PROBLEM REQUIREMENTS: For every line in the data below that contains "Prelude", copy the line.

● ● ●

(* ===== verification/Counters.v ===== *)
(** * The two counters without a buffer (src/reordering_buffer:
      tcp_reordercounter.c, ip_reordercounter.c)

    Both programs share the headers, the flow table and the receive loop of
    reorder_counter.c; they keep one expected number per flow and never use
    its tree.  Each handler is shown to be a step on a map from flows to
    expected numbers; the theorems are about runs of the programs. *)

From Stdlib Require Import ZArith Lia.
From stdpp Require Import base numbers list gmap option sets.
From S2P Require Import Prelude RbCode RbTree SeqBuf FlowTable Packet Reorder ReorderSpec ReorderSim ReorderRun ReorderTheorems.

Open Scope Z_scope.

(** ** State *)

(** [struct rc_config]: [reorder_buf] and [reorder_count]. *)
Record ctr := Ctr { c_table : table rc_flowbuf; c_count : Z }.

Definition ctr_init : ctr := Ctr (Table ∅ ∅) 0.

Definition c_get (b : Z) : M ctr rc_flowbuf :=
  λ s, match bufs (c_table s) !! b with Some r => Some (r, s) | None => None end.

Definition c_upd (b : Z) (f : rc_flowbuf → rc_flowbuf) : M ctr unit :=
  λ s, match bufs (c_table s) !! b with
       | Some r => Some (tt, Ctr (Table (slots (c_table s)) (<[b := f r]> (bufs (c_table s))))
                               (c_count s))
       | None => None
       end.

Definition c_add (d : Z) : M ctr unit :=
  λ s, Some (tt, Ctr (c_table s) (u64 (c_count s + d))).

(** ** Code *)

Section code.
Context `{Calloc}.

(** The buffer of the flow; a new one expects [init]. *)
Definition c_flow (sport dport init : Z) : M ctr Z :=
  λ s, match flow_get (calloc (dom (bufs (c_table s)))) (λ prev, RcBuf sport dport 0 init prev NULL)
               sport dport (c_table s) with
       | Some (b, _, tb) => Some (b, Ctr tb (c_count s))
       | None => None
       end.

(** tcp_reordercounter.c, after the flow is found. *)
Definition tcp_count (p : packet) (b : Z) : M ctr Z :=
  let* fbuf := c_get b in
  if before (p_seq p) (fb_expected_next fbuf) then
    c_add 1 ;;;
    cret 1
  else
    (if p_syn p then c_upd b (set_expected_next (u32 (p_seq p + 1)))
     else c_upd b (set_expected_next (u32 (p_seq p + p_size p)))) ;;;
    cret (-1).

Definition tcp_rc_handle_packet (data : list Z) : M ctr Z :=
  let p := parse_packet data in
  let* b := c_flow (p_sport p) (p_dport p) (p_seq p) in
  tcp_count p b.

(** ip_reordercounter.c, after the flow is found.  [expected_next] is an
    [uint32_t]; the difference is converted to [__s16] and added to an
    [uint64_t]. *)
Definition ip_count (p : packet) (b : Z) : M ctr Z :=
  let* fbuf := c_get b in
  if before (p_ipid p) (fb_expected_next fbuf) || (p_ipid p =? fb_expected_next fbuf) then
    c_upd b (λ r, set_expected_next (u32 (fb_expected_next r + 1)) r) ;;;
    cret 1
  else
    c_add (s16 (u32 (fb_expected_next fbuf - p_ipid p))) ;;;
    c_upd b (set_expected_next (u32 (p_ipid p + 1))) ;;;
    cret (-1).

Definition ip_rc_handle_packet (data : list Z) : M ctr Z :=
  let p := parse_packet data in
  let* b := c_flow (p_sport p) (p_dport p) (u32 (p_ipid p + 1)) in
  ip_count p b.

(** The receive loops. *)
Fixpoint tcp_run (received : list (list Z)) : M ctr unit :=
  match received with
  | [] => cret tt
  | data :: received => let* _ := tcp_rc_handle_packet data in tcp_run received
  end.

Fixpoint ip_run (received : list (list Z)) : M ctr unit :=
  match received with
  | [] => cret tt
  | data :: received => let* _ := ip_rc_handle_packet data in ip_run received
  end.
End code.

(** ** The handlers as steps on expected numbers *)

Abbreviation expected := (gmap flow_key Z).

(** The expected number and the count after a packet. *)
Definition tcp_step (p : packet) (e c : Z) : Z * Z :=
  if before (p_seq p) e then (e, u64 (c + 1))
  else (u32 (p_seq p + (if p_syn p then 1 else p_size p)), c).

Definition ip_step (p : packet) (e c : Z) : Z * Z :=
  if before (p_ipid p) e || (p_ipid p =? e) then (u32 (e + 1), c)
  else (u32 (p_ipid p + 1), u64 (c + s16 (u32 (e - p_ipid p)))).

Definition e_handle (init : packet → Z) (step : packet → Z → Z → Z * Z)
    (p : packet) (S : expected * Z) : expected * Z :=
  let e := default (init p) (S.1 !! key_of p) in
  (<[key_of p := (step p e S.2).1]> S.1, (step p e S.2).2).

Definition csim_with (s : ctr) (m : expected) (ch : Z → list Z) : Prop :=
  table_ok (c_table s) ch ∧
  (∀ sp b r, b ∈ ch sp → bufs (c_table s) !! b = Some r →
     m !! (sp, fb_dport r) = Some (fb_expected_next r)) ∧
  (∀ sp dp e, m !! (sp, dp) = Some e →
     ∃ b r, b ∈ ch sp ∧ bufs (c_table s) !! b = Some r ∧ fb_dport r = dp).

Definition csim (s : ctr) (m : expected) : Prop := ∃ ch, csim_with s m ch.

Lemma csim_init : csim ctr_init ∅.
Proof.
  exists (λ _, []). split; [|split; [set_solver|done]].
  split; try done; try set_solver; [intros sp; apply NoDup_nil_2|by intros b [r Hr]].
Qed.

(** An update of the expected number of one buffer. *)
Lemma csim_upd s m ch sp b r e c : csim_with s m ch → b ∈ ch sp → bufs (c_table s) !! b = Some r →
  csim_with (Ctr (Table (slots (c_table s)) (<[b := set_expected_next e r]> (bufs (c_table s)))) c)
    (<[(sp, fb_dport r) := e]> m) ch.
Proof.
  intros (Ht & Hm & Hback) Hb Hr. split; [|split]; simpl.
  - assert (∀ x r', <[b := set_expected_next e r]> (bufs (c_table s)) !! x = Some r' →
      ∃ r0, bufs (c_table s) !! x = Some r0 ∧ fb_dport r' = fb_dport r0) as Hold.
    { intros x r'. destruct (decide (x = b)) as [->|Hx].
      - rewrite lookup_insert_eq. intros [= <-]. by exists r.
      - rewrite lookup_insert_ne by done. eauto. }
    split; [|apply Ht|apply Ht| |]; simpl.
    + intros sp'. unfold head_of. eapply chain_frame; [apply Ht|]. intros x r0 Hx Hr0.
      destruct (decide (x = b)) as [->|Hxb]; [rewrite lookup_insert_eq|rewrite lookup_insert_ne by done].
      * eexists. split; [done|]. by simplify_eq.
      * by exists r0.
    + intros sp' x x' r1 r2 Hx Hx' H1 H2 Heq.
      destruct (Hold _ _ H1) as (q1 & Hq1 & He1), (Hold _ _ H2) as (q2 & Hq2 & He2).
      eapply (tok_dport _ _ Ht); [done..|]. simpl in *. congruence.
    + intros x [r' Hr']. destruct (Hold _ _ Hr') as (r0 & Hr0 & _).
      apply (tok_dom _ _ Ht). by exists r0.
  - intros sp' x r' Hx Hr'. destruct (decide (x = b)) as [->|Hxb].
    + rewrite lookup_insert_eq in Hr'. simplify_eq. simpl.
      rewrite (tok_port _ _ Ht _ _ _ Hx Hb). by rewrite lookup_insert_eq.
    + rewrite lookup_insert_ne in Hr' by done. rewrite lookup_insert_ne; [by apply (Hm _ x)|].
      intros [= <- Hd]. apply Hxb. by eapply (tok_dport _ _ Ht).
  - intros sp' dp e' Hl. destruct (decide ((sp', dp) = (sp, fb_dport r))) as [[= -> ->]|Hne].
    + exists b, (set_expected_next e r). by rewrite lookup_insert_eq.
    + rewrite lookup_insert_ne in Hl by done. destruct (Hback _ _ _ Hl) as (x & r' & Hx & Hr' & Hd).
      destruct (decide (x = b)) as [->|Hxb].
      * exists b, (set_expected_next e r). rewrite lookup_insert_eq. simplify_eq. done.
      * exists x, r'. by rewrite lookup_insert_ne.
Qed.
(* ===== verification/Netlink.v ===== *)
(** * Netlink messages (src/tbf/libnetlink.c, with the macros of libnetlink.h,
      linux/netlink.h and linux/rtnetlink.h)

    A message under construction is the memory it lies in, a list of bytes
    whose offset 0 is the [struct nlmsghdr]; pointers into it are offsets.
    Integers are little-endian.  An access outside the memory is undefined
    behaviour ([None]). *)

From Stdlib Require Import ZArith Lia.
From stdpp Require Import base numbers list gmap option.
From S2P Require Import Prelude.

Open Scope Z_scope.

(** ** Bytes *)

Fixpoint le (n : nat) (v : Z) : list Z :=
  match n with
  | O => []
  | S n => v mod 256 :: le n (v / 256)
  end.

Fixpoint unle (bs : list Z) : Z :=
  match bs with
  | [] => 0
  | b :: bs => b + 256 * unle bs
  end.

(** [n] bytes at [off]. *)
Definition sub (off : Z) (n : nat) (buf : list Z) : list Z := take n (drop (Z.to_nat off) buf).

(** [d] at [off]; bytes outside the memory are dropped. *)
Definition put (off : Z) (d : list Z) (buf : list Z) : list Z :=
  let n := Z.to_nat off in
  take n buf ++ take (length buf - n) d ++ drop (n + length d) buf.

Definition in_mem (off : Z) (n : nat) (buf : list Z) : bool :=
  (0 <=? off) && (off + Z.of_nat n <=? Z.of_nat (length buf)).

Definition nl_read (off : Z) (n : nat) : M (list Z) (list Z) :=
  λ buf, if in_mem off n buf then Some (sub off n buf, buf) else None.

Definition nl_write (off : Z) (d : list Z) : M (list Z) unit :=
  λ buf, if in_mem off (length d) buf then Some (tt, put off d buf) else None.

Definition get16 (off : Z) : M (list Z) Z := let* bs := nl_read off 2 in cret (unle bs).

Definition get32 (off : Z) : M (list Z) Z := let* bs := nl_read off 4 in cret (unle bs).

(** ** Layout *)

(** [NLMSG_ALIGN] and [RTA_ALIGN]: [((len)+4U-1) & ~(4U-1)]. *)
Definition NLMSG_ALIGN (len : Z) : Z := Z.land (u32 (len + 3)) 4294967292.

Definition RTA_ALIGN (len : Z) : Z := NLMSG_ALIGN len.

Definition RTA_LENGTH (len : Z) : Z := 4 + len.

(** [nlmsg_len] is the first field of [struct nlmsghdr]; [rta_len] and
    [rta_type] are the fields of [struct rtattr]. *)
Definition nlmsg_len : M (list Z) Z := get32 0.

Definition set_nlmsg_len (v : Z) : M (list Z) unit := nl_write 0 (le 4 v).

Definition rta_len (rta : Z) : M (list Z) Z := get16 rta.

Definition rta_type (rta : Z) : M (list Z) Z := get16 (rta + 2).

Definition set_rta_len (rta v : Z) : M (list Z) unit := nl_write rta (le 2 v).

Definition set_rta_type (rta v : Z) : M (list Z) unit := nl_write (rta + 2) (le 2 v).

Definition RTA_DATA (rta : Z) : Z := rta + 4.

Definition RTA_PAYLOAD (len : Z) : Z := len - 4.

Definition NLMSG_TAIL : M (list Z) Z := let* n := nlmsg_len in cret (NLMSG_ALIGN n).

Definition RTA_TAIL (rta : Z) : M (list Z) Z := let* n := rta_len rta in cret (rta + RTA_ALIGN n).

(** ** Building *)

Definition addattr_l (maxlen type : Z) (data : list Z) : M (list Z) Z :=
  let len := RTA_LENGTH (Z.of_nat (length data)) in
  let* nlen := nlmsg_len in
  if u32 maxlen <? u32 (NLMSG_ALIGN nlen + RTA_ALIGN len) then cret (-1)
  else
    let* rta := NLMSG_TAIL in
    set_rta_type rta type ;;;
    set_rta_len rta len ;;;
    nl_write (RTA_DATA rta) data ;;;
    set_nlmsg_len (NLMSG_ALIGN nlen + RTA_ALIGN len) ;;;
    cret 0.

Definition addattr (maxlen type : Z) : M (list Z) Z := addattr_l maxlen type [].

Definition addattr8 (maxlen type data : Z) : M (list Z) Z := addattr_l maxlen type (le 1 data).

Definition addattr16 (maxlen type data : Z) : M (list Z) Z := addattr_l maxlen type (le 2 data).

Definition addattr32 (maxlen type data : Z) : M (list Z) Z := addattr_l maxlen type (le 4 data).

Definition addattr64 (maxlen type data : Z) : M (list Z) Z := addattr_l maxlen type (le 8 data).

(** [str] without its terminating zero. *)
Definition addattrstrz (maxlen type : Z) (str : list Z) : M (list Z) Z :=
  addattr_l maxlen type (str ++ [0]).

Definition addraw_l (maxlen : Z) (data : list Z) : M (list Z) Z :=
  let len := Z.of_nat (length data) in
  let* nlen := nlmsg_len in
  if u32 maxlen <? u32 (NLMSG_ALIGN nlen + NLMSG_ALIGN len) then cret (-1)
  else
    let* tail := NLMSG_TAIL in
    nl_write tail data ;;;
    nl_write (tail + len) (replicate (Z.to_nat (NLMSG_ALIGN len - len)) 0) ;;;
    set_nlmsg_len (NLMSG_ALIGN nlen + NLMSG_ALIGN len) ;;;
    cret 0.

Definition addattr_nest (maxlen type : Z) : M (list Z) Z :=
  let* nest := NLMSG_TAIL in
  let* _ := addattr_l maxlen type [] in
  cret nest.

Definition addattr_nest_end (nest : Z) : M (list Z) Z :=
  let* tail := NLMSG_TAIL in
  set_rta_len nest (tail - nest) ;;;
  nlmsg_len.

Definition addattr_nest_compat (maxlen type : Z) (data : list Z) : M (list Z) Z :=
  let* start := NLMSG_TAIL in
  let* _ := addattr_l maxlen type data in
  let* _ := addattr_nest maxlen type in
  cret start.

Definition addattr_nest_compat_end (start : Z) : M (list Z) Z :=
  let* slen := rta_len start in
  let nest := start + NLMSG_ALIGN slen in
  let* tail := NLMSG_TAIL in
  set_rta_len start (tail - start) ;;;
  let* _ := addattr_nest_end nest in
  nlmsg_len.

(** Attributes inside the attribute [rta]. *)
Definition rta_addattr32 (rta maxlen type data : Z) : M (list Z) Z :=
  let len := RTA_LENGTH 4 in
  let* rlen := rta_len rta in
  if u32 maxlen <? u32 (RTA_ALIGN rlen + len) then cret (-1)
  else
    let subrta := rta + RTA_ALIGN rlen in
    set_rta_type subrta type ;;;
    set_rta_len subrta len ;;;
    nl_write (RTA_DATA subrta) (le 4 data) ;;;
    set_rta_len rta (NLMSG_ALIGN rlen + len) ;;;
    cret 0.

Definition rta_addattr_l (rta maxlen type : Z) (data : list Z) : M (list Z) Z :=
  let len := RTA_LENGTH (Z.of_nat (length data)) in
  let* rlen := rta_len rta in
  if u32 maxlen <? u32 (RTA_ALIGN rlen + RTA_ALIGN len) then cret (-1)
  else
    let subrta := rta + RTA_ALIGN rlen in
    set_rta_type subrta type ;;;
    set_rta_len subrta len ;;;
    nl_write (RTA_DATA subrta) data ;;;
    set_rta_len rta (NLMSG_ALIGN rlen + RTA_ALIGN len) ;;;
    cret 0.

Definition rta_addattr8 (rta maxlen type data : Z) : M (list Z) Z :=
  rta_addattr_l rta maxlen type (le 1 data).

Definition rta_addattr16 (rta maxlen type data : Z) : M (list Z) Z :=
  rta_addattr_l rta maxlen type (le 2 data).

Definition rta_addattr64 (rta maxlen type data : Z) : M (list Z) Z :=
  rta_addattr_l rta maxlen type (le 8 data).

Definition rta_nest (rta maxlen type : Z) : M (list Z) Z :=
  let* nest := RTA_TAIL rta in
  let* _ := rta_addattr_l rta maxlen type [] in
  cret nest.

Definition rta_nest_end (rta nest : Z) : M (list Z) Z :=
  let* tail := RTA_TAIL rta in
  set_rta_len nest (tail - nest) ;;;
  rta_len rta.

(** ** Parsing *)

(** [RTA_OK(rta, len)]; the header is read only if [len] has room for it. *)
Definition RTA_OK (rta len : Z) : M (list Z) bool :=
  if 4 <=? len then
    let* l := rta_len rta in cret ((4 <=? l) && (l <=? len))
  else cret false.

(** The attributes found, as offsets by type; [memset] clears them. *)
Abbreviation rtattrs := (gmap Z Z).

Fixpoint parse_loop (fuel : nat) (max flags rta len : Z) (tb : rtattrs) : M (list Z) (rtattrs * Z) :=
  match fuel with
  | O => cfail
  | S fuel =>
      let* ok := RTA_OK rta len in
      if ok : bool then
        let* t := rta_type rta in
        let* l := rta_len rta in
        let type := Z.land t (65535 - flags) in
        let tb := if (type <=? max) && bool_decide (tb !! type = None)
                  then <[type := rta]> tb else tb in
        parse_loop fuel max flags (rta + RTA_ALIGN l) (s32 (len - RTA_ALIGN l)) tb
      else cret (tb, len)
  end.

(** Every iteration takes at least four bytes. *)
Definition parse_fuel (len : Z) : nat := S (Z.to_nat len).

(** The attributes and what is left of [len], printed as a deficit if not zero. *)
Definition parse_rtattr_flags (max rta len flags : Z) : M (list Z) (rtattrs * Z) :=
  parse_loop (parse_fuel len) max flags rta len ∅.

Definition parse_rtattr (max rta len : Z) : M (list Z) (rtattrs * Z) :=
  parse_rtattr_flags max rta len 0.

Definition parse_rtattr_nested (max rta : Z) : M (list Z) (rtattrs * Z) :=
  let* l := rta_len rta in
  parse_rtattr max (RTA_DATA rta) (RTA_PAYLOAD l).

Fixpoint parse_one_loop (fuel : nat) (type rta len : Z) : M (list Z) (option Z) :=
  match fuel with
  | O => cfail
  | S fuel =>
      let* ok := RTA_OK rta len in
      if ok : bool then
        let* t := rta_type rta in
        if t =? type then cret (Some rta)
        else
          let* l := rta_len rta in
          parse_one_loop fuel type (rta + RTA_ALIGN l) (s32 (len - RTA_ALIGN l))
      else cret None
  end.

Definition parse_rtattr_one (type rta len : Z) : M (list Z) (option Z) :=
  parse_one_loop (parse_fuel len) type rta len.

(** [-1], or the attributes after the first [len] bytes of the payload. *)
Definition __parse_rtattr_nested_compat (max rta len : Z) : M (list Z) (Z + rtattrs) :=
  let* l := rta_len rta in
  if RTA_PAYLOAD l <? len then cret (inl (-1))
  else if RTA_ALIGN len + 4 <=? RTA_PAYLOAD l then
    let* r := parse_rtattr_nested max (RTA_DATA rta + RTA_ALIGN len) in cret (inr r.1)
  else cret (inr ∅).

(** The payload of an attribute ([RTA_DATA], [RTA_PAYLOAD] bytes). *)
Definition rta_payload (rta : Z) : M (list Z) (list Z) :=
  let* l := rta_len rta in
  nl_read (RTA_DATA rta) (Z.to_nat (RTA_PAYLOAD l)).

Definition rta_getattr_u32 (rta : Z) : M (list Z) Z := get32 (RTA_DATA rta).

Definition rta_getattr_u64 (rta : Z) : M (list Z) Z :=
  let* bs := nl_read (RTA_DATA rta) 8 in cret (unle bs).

● ● ●

SOLUTION:
From S2P Require Import Prelude RbCode RbTree SeqBuf FlowTable Packet Reorder ReorderSpec ReorderSim ReorderRun ReorderTheorems.
From S2P Require Import Prelude.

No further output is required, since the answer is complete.